This article was originally published by heartland.org. 

The National Assessment of Educational Progress exams in civics, U.S. history, and geography have been indefinitely postponed for fourth and twelfth graders. The Obama administration says this is due to a $6.8 million sequestration budget cut. The three exams will be replaced by a single, new test: Technology and Engineering Literacy.

“Without these tests, advocates for a richer civic education will not have any kind of test to use as leverage to get more civic education in the classrooms,” said John Hale, associate director at the Center for Civic Education.

NAEP is a set of national tests of fourth, eighth, and twelfth graders that track achievement on various subjects over time. Researchers collect data for state to state comparisons in mathematics, reading, science, and writing. The other subjects only provide national statistics and are administered to fewer students. The tests provide basic information about students but do not automatically trigger consequences for teachers, students, and schools.

Students have historically performed extremely poorly on these three tests. In 2010, the last administration of the history test, students performed worse on it than on any other NAEP test. That year, less than half of eighth-graders knew the purpose of the Bill of Rights, and only 1 in 10 could pick a definition of the system of checks and balance on the civics exam.

Science vs.

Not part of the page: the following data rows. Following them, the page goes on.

Definition CheckAccess (m : Manager) (clientIP : string) : bool * string :=
  if decide (activePolicy m = "") then (true, "no active network policy")
  else match policies m !! activePolicy m with
       | None => (true, "active policy not found")
       | Some p =>
           match ParseIP clientIP with
           | None => (false, "invalid client IP: " +:+ clientIP)
           | Some ip =>
               match first_match ip (BlockedIPList p) with
               | Some cidr => (false, "IP " +:+ clientIP +:+ " is in blocked list (" +:+ cidr +:+ ")")
               | None =>
                   match AllowedIPList p with
                   | [] => (true, "allowed")
                   | allowed =>
                       match first_match ip allowed with
                       | Some _ => (true, "allowed")
                       | None => (false, "IP " +:+ clientIP +:+ " is not in allowed list")
                       end
                   end
               end
           end
       end.

Definition ShowPolicies `{MapRange} (m : Manager) : list PolicyInfo :=
  (λ kp : string * Policy, mkInfo (Name kp.2) (Comment kp.2) (CreatedAt kp.2))
    <$> map_range 0 (policies m).

Definition DescribePolicy (m : Manager) (name : string) : result Policy :=
  match policies m !! name with
  | None => Err ("network policy " +:+ Quote name +:+ " does not exist")
  | Some p => Ok p
  end.

(** ** Specification *)

(** The address is one of the [2^k] addresses of the block, where [k] is the
    number of bits the block leaves free, and it is an IPv4 address exactly when
    the block is one of IPv4 addresses. *)
Definition block_free (n : IPNet) : Z := (if net6 n then 128 else 32) - net_bits n.
Definition block_base (n : IPNet) : Z := net_addr n / 2 ^ block_free n * 2 ^ block_free n.
Definition in_block (n : IPNet) (ip : Z) : Prop :=
  block_base n ≤ ip < block_base n + 2 ^ block_free n ∧
  (is_Some (To4 (block_base n)) ↔ is_Some (To4 ip)).

(** An entry of a list matches an address. *)
Definition in_cidr (ip : Z) (c : string) : Prop := ∃ n, ParseCIDR c = Ok n ∧ in_block n ip.

(** What the active policy should allow. *)
Definition policy_allows (p : Policy) (ip : Z) : Prop :=
  (∀ c, c ∈ BlockedIPList p → ¬ in_cidr ip c) ∧
  (AllowedIPList p = [] ∨ ∃ c, c ∈ AllowedIPList p ∧ in_cidr ip c).

Definition valid_list (l : list string) : Prop := ∀ c, c ∈ l → is_ok (ParseCIDR c) = true.

(** Policies are stored under their names with parsable lists, and the active
    policy exists. *)
Record wf (m : Manager) : Prop := {
  wf_policy : ∀ k p, policies m !! k = Some p →
    Name p = k ∧ valid_list (AllowedIPList p) ∧ valid_list (BlockedIPList p);
  wf_active : activePolicy m = "" ∨ activePolicy m ∈ dom (policies m);
}.

Inductive Op : Type :=
  | OpCreate (now : Z) (name : string) (allowed blocked : list string) (comment : string)
  | OpDrop (name : string)
  | OpAlter (name : string) (allowed blocked : list string)
  | OpSetActive (name : string).

Definition run_op (o : Op) : GoM Manager unit :=
  match o with
  | OpCreate now n a b c => CreatePolicy now n a b c
  | OpDrop n => DropPolicy n
  | OpAlter n a b => AlterPolicy n a b
  | OpSetActive n => SetActivePolicy n
  end.

Definition net_reachable : Manager → Prop :=
  reachable (λ m, m = NewManager) (λ m o m', (run_op o m).2 = m').

(** ** Proofs: containment is membership of an interval *)

Lemma mask_low_div k a : 0 ≤ k → mask_low k a = a / 2 ^ k * 2 ^ k.
Proof. intros Hk. unfold mask_low. by rewrite Z.shiftl_mul_pow2, Z.shiftr_div_pow2. Qed.

Lemma mask_low_eq k a b :
  0 ≤ k → (mask_low k a =? mask_low k b) = true ↔ a / 2 ^ k = b / 2 ^ k.
Proof.
  intros Hk. rewrite Z.eqb_eq, !mask_low_div by done.
  pose proof (Z.pow_pos_nonneg 2 k ltac:(lia) Hk). split; [|by intros ->]. intros H1. nia.
Qed.

Lemma div_interval k a b :
  0 < k → a / k = b / k ↔ b / k * k ≤ a < b / k * k + k.
Proof.
  intros Hk. pose proof (Z.div_mod a k ltac:(lia)). pose proof (Z.mod_pos_bound a k Hk).
  split; [intros E; rewrite E in *; lia|]. intros Hb.
  symmetry. apply (Z.div_unique a k _ (a - b / k * k)); lia.
Qed.

Lemma To4_Some a x : To4 a = Some x ↔ a = v4_prefix + x ∧ 0 ≤ x < 2 ^ 32.
Proof.
  unfold To4, v4_prefix. pose proof (Z.div_mod a (2 ^ 32) ltac:(done)).
  pose proof (Z.mod_pos_bound a (2 ^ 32) ltac:(done)).
  destruct (Z.eqb_spec (a / 2 ^ 32) 65535) as [E|E].
  - rewrite E in *. split; [intros [= <-]; lia|intros [-> ?]; f_equal; lia].
  - split; [done|]. intros [-> ?]. exfalso. apply E.
    symmetry. apply (Z.div_unique _ _ _ x); lia.
Qed.

(** Dividing a mapped address and its low 32 bits by a power of two. *)
Lemma v4_div k x : 0 ≤ k ≤ 32 → (v4_prefix + x) / 2 ^ k = 65535 * 2 ^ (32 - k) + x / 2 ^ k.
Proof.
  intros Hk. unfold v4_prefix.
  replace (2 ^ 32) with (2 ^ (32 - k) * 2 ^ k) by (rewrite <- Z.pow_add_r; [f_equal; lia|lia..]).
  rewrite Z.mul_assoc. apply Z.div_add_l. apply Z.pow_nonzero; lia.
Qed.

Definition valid_net (n : IPNet) : Prop :=
  if net6 n then 0 ≤ net_bits n ≤ 128
  else 0 ≤ net_bits n ≤ 32 ∧ is_Some (To4 (net_addr n)).

Lemma base_v4 n :
  net6 n = false → valid_net n → is_Some (To4 (block_base n)).
Proof.
  unfold valid_net, block_base, block_free. intros -> [Hb [a Ha]].
  apply To4_Some in Ha as [Ha Hr]. set (k := 32 - net_bits n).
  rewrite Ha, v4_div by lia. exists (a / 2 ^ k * 2 ^ k). apply To4_Some.
  pose proof (Z.pow_pos_nonneg 2 k ltac:(lia) ltac:(lia)).
  pose proof (Z.mul_div_le a (2 ^ k) ltac:(lia)).
  pose proof (Z.div_pos a (2 ^ k) ltac:(lia) ltac:(lia)). split; [|nia].
  unfold v4_prefix. rewrite Z.mul_add_distr_r, <- Z.mul_assoc, <- Z.pow_add_r by lia.
  do 2 f_equal. f_equal. lia.
Qed.

(** A block whose base is a mapped IPv4 address leaves at most 32 bits free. *)
Lemma mapped_base_free k c y : 0 ≤ k → To4 (c * 2 ^ k) = Some y → k ≤ 32.
Proof.
  intros Hk [E Hy]%To4_Some. destruct (Z.le_gt_cases k 32) as [|Hgt]; [done|]. exfalso.
  assert (Hd : c * 2 ^ k / 2 ^ 32 = 65535).
  { rewrite E. unfold v4_prefix. rewrite Z.div_add_l, Z.div_small by lia. done. }
  replace (2 ^ k) with (2 * 2 ^ (k - 33) * 2 ^ 32) in Hd.
  - rewrite Z.mul_assoc, Z.div_mul in Hd by done. lia.
  - rewrite <- Z.pow_succ_r, <- Z.pow_add_r by lia. f_equal. lia.
Qed.

(** Under the IPv4 prefix, comparing the low parts is comparing the addresses. *)
Lemma mapped_mask_eq k x y :
  0 ≤ k ≤ 32 →
  (mask_low k x =? mask_low k y) = true ↔
  (v4_prefix + y) / 2 ^ k * 2 ^ k ≤ v4_prefix + x < (v4_prefix + y) / 2 ^ k * 2 ^ k + 2 ^ k.
Proof.
  intros Hk. rewrite mask_low_eq by lia.
  rewrite <- div_interval by (apply Z.pow_pos_nonneg; lia). rewrite !v4_div by done. lia.
Qed.

Lemma Contains_spec n ip : valid_net n → Contains n ip = true ↔ in_block n ip.
Proof.
  intros Hn. pose proof (base_v4 n) as Hb. unfold Contains, in_block.
  unfold valid_net in Hn. destruct (net6 n) eqn:E6.
  - assert (Hk : 0 ≤ block_free n) by (unfold block_free; rewrite E6; lia).
    assert (E : 128 - net_bits n = block_free n) by (unfold block_free; by rewrite E6).
    rewrite E, !mask_low_div by done. fold (block_base n).
    pose proof (Z.pow_pos_nonneg 2 _ ltac:(lia) Hk) as Hp.
    destruct (To4 (block_base n)) as [y|] eqn:Ey, (To4 ip) as [x|] eqn:Ex.
    + assert (block_free n ≤ 32) by (by eapply mapped_base_free).
      apply To4_Some in Ey as [Ey Hy], Ex as [Ex Hx].
      rewrite mapped_mask_eq by lia. rewrite <- Ey, <- Ex.
      assert (Hbb : block_base n / 2 ^ block_free n * 2 ^ block_free n = block_base n)
        by (unfold block_base; rewrite Z.div_mul; lia).
      rewrite Hbb. split; [|tauto]. intros Hin. split; [done|]. by split.
    + split; [done|]. intros [_ Hw]. exfalso. apply (@is_Some_None Z), Hw. eauto.
    + split; [done|]. intros [_ Hw]. exfalso. apply (@is_Some_None Z), Hw. eauto.
    + rewrite Z.eqb_eq. unfold block_base at 1 2 3.
      rewrite <- div_interval by done. split.
      * intros H. split; [nia|done].
      * by intros [-> _].
  - destruct Hn as [Hbits [a Ha]]. destruct Hb as [b Hb]; [done|unfold valid_net; rewrite E6; eauto|].
    assert (Hk : 0 ≤ block_free n ≤ 32) by (unfold block_free; rewrite E6; lia).
    assert (E : 32 - net_bits n = block_free n) by (unfold block_free; by rewrite E6).
    rewrite E. destruct (To4 ip) as [x|] eqn:Ex.
    + apply To4_Some in Ha as [Ha Hr], Ex as [Ex Hx].
      assert (net_addr n mod 2 ^ 32 = a) as ->.
      { rewrite Ha. unfold v4_prefix. rewrite Z.add_comm, Z.mod_add, Z.mod_small by lia. done. }
      rewrite mapped_mask_eq by done. rewrite <- Ha, <- Ex. fold (block_base n).
      rewrite Hb. split; [|tauto]. intros Hin. split; [done|]. by split.
    + split; [done|]. intros [_ Hw]. exfalso. apply (@is_Some_None Z), Hw. rewrite Hb. eauto.
Qed.

(** ** Proofs: the parsers give valid blocks *)

Lemma digits_val_nonneg s acc n : 0 ≤ acc → digits_val acc s = Some n → 0 ≤ n.
Proof.
  revert acc. induction s as [|c s IH]; intros acc Ha; cbn; [by intros [= <-]|].
  destruct (is_digit c) eqn:Ed; [|done]. intros H. eapply IH; [|done].
  unfold is_digit, byte_in in Ed. apply andb_true_iff in Ed as [Ed%N.leb_le _]. lia.
Qed.

Lemma parse_octet_range s v : parse_octet s = Some v → 0 ≤ v ≤ 255.
Proof.
  unfold parse_octet. destruct s as [|c s]; [done|]. case_match; [done|].
  destruct (digits_val 0 (String c s)) as [w|] eqn:E; [|done]. case_match; [|done].
  intros [= ->]. apply digits_val_nonneg in E; lia.
Qed.

Lemma parse_ipv4_range s v : parse_ipv4 s = Some v → 0 ≤ v < 2 ^ 32.
Proof.
  unfold parse_ipv4. destruct (SplitByte dot s) as [|a [|b [|c [|d [|]]]]]; try done. intros H.
  repeat (apply bind_Some in H as (? & ?%parse_octet_range & H)). simplify_eq. lia.
Qed.

Lemma ParseCIDR_valid s n : ParseCIDR s = Ok n → valid_net n.
Proof.
  unfold ParseCIDR. destruct (Cut s "/") as [[addr mask]|]; [|done].
  destruct (ParseAddr addr) as [a|] eqn:Ea; [|done]. case_decide; [done|].
  destruct (digits_val 0 mask) as [w|] eqn:Ew; [|done].
  destruct (w <=? _) eqn:Eb; [|done]. intros [= <-]. apply Z.leb_le in Eb.
  apply digits_val_nonneg in Ew; [|done]. unfold valid_net. cbn.
  destruct (is6 a) eqn:E6; [lia|]. split; [lia|]. unfold ParseAddr in Ea.
  repeat case_match; try done; apply bind_Some in Ea as (v & Hv & Ea); simplify_eq/=.
  exists v. apply To4_Some. split; [done|]. by apply parse_ipv4_range in Hv.
Qed.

Humanities
Since most civic education is taught to first-semester high school seniors, Hale said, not testing in twelfth grade creates a major gap of information.

“Is it possible to have a responsible citizenry if we don’t teach them civics, history, and the humanities?” said Gary Nash, a professor of history education at the University of California Los Angeles. Postponing the exams, typically administered every four years, does not mean classroom education in the humanities will be cut. But the cuts indirectly say we can do without civics and U.S. history, Nash said.

Trading the humanities tests for technology tests is necessary to measure “the competitiveness of U.S. students in a science, technology, engineering and mathematics (STEM)-focused world,” said David Driscoll, chair of the NAEP Governing Board, in a statement. “The [Technology and Engineering Literacy] assessment, along with the existing NAEP science and mathematics assessments, will help the nation know if we are making progress in the areas of STEM education.”

Nash agrees the U.S. needs more engineers and scientists: “But what are they without humanities under their belt?” he said.

Excellence in one area flows into others

summer report from the Commission on the Humanities and Social Sciences explained the need for these subjects this way: “The humanities and social sciences provide an intellectual framework and context for understanding and thriving in a changing world. When we study these subjects, we learn not only what but how and why.”

Nash pointed out that Franklin High School in the Los Angeles Unified School district is 94 percent Latino, and many families are immigrants. Without changing anything in science and math, the school began to emphasize humanities. The scores in science and math improved, testing almost on par with students in Beverly Hills. “It’s about increasing their passion for learning,” he says. Furthermore, giving students a context for learning helps them learn more.

Masters of Our Government
Students must be prepared “to think for themselves as independent citizens,” said Hale. “Civics and government is as generative as math; we are not born as great democratic citizens. We aren’t born knowing why everyone should have the right to political speech, even if it is intolerant speech.”

Consider the current events of the last few weeks, he said: the Supreme Court rulings on marriage and the Voting Rights Act, the National Security Administration’s data collection, and Congress debating immigration and student loan rates.

“Our leaders make decisions every day based on interpretations on the proper role of government; we have no way of knowing if these [decisions] are good or bad,” Hale continued. “We are supposed to be masters of our government, not servants of it.”

Cutting the civics tests indicates the government’s priorities, and priorities affect curriculum, Nash noted. He suggested danger for a country that must govern itself if children do not learn how.